### The task:
Look below for the line with "- unfold WithSmartTimeout, Executor.WithTimeout.", and from there restate every line word for word until the entries end.

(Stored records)
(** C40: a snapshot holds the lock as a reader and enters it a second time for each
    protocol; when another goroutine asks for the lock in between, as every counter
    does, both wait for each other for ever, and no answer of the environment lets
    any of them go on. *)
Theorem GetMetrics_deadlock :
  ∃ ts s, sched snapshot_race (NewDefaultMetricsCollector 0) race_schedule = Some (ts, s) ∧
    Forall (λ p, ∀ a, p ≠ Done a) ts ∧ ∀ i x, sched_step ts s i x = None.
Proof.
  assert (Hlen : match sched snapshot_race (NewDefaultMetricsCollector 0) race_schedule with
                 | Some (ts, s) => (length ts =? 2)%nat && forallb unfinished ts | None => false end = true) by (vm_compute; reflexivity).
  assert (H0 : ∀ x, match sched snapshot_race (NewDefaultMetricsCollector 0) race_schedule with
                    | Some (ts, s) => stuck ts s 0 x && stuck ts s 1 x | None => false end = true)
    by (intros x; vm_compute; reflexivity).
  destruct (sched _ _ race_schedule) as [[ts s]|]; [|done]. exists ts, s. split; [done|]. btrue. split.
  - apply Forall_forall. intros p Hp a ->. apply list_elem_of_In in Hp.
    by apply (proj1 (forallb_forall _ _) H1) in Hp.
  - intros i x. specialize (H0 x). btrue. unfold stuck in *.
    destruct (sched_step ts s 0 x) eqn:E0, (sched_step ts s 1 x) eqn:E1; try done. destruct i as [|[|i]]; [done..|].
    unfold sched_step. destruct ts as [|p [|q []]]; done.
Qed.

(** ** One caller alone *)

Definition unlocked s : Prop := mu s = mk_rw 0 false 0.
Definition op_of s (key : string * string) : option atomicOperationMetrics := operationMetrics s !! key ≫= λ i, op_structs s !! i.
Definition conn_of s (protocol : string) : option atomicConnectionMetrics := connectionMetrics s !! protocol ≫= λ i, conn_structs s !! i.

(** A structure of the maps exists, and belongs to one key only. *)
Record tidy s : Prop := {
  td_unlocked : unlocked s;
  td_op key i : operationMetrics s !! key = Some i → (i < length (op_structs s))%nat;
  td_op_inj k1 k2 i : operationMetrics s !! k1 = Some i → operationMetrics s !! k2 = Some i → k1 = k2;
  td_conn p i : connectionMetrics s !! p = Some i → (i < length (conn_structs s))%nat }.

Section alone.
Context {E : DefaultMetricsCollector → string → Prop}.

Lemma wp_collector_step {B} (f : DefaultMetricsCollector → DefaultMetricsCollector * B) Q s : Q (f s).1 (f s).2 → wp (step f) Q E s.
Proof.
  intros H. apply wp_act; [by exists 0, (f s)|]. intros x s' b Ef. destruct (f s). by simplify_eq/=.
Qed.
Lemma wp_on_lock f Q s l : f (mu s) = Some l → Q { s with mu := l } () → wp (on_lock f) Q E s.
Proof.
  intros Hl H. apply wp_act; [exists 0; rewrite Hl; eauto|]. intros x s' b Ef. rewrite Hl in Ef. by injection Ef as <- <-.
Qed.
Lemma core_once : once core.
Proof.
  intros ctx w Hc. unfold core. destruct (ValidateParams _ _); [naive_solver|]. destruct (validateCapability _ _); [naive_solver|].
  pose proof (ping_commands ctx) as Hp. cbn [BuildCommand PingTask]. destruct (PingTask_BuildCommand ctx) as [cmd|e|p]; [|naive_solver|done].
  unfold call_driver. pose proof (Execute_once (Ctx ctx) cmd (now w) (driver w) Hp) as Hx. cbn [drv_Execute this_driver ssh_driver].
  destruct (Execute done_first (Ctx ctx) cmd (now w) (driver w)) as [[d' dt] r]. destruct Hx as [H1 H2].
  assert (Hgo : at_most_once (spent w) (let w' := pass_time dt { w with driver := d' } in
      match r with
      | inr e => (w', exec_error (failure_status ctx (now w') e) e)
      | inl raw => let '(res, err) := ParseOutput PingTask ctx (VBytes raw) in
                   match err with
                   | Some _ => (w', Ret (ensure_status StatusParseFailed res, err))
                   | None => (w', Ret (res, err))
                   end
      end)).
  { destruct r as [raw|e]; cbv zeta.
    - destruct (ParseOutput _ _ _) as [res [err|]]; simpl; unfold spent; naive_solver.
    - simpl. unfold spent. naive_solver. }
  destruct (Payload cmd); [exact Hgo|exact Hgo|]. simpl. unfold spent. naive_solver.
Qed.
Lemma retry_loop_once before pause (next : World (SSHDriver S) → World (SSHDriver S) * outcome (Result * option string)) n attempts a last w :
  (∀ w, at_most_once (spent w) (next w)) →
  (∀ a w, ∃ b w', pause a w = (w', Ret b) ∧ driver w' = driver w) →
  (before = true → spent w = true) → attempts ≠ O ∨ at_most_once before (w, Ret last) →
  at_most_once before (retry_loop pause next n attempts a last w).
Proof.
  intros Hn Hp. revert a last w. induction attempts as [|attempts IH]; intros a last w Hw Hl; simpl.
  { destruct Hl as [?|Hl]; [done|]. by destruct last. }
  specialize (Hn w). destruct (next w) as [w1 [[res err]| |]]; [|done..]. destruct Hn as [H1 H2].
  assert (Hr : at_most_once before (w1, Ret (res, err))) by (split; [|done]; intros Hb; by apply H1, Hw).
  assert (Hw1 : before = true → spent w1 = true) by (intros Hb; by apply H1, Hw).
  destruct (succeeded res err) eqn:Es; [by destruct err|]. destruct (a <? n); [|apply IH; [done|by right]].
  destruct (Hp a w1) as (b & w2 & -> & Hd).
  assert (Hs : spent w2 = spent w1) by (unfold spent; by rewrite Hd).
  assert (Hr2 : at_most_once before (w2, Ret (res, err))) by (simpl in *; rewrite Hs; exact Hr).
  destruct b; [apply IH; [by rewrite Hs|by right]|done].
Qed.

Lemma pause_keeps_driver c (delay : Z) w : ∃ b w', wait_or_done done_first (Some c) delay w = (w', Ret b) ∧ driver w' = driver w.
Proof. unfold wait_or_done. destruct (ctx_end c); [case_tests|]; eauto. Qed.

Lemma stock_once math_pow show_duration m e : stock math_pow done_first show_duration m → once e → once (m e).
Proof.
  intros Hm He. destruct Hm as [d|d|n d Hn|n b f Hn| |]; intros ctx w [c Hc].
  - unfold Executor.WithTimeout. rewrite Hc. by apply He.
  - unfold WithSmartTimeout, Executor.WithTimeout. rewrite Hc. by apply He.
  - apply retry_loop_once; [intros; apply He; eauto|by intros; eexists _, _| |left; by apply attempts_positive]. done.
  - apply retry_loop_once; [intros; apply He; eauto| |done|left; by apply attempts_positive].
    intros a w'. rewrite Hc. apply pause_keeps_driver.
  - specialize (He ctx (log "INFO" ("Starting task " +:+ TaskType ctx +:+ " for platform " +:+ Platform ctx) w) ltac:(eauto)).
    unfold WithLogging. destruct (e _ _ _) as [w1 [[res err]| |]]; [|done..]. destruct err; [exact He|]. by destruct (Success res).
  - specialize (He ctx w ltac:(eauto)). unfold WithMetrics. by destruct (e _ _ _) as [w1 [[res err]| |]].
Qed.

### Response to the task:
  - unfold WithSmartTimeout, Executor.WithTimeout. rewrite Hc. by apply He.
  - apply retry_loop_once; [intros; apply He; eauto|by intros; eexists _, _| |left; by apply attempts_positive]. done.
  - apply retry_loop_once; [intros; apply He; eauto| |done|left; by apply attempts_positive].
    intros a w'. rewrite Hc. apply pause_keeps_driver.
  - specialize (He ctx (log "INFO" ("Starting task " +:+ TaskType ctx +:+ " for platform " +:+ Platform ctx) w) ltac:(eauto)).
    unfold WithLogging. destruct (e _ _ _) as [w1 [[res err]| |]]; [|done..]. destruct err; [exact He|]. by destruct (Success res).
  - specialize (He ctx w ltac:(eauto)). unfold WithMetrics. by destruct (e _ _ _) as [w1 [[res err]| |]].
Qed.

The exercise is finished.